• What to do:
Please quote exactly the lines below from the line containing "Lemma keeps_announce status" to the line containing "assert (Hzoom : forall", both lines included, and nothing else.
#### Source data
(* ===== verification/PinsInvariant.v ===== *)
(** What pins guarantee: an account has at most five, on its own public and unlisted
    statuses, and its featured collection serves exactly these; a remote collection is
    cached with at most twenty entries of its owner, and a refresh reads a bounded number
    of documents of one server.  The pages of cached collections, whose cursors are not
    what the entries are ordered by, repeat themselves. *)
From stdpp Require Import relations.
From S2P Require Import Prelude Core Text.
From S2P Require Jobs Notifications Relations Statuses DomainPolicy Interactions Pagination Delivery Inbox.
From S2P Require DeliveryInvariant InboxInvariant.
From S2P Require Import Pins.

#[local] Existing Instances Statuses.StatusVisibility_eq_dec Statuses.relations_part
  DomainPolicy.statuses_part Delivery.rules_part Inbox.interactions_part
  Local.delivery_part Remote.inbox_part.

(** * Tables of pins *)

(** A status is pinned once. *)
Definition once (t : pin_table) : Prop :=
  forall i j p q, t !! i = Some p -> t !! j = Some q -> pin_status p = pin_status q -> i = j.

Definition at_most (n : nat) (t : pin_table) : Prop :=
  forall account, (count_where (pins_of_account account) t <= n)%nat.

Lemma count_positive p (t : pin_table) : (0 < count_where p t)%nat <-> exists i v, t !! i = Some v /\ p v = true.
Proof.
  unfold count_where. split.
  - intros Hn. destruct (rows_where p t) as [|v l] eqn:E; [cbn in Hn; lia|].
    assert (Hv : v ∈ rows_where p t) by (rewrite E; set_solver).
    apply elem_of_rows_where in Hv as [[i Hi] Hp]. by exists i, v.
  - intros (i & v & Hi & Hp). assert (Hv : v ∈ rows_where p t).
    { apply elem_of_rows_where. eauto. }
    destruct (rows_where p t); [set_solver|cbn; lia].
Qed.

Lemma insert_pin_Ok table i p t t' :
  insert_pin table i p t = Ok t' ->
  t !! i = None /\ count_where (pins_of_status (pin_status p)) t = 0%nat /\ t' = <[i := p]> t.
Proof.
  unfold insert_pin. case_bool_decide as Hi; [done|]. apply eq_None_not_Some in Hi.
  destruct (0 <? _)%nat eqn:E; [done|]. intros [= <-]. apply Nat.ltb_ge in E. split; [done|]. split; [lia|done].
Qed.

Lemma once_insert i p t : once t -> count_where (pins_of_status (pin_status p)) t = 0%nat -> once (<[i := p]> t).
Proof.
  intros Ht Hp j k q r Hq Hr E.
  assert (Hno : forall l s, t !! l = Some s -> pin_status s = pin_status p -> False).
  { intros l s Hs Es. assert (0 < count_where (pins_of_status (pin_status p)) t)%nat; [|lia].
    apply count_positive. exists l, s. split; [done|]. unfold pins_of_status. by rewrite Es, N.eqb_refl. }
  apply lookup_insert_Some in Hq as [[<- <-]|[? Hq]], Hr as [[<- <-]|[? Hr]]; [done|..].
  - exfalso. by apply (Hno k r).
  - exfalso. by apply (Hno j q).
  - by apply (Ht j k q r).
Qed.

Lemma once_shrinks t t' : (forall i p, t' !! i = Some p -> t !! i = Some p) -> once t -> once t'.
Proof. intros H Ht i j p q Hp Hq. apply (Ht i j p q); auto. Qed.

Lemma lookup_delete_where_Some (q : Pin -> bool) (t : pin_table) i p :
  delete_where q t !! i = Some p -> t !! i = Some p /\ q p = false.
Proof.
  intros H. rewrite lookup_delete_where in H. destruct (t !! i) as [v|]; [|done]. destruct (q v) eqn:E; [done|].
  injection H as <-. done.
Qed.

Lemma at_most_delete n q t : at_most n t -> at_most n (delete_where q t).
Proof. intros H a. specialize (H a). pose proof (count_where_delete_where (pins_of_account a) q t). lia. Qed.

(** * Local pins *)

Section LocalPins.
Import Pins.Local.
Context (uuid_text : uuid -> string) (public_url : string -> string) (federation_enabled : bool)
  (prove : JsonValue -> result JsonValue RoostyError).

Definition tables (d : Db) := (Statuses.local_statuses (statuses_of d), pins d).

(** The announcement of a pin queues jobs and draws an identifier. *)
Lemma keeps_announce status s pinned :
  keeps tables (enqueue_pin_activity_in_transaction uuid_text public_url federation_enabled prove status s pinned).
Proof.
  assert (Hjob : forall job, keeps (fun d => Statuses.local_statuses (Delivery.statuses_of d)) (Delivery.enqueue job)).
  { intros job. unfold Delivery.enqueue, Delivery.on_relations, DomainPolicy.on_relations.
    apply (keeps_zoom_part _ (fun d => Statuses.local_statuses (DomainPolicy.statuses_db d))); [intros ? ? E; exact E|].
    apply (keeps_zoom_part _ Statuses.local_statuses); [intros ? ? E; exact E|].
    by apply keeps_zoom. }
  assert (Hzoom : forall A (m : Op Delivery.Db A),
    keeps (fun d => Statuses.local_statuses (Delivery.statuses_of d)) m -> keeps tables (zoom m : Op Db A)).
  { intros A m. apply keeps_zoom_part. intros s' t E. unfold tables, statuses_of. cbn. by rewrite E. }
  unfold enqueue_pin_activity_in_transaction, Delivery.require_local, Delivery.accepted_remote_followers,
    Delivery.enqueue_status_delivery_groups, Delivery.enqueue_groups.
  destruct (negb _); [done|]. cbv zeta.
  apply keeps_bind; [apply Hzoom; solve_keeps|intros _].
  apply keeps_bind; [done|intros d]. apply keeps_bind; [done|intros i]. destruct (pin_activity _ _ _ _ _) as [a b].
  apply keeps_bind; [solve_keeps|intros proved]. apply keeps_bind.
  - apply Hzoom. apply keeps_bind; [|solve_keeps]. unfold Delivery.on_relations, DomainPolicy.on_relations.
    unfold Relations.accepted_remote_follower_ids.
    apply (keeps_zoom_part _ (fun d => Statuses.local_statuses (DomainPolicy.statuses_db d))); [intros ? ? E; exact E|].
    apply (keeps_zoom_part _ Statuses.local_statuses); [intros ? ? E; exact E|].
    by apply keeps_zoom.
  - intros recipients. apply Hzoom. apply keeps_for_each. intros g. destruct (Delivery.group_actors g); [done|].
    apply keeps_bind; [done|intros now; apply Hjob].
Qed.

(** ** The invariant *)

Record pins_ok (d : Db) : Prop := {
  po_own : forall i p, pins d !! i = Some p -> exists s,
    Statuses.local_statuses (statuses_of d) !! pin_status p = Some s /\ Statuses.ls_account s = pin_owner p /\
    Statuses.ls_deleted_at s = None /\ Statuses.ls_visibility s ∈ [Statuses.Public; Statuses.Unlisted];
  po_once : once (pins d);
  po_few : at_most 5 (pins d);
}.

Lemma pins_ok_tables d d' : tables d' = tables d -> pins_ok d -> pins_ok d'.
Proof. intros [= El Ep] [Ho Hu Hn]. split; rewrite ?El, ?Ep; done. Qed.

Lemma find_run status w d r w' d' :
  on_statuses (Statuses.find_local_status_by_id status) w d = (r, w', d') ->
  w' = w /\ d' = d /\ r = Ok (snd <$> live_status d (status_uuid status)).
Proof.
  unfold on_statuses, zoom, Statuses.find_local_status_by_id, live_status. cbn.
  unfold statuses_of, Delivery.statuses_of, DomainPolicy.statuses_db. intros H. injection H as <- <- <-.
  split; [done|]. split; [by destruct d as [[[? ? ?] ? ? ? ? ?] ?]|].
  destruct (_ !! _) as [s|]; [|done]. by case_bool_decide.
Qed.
########
• Problem solution:
Lemma keeps_announce status s pinned :
  keeps tables (enqueue_pin_activity_in_transaction uuid_text public_url federation_enabled prove status s pinned).
Proof.
  assert (Hjob : forall job, keeps (fun d => Statuses.local_statuses (Delivery.statuses_of d)) (Delivery.enqueue job)).
  { intros job. unfold Delivery.enqueue, Delivery.on_relations, DomainPolicy.on_relations.
    apply (keeps_zoom_part _ (fun d => Statuses.local_statuses (DomainPolicy.statuses_db d))); [intros ? ? E; exact E|].
    apply (keeps_zoom_part _ Statuses.local_statuses); [intros ? ? E; exact E|].
    by apply keeps_zoom. }
  assert (Hzoom : forall A (m : Op Delivery.Db A),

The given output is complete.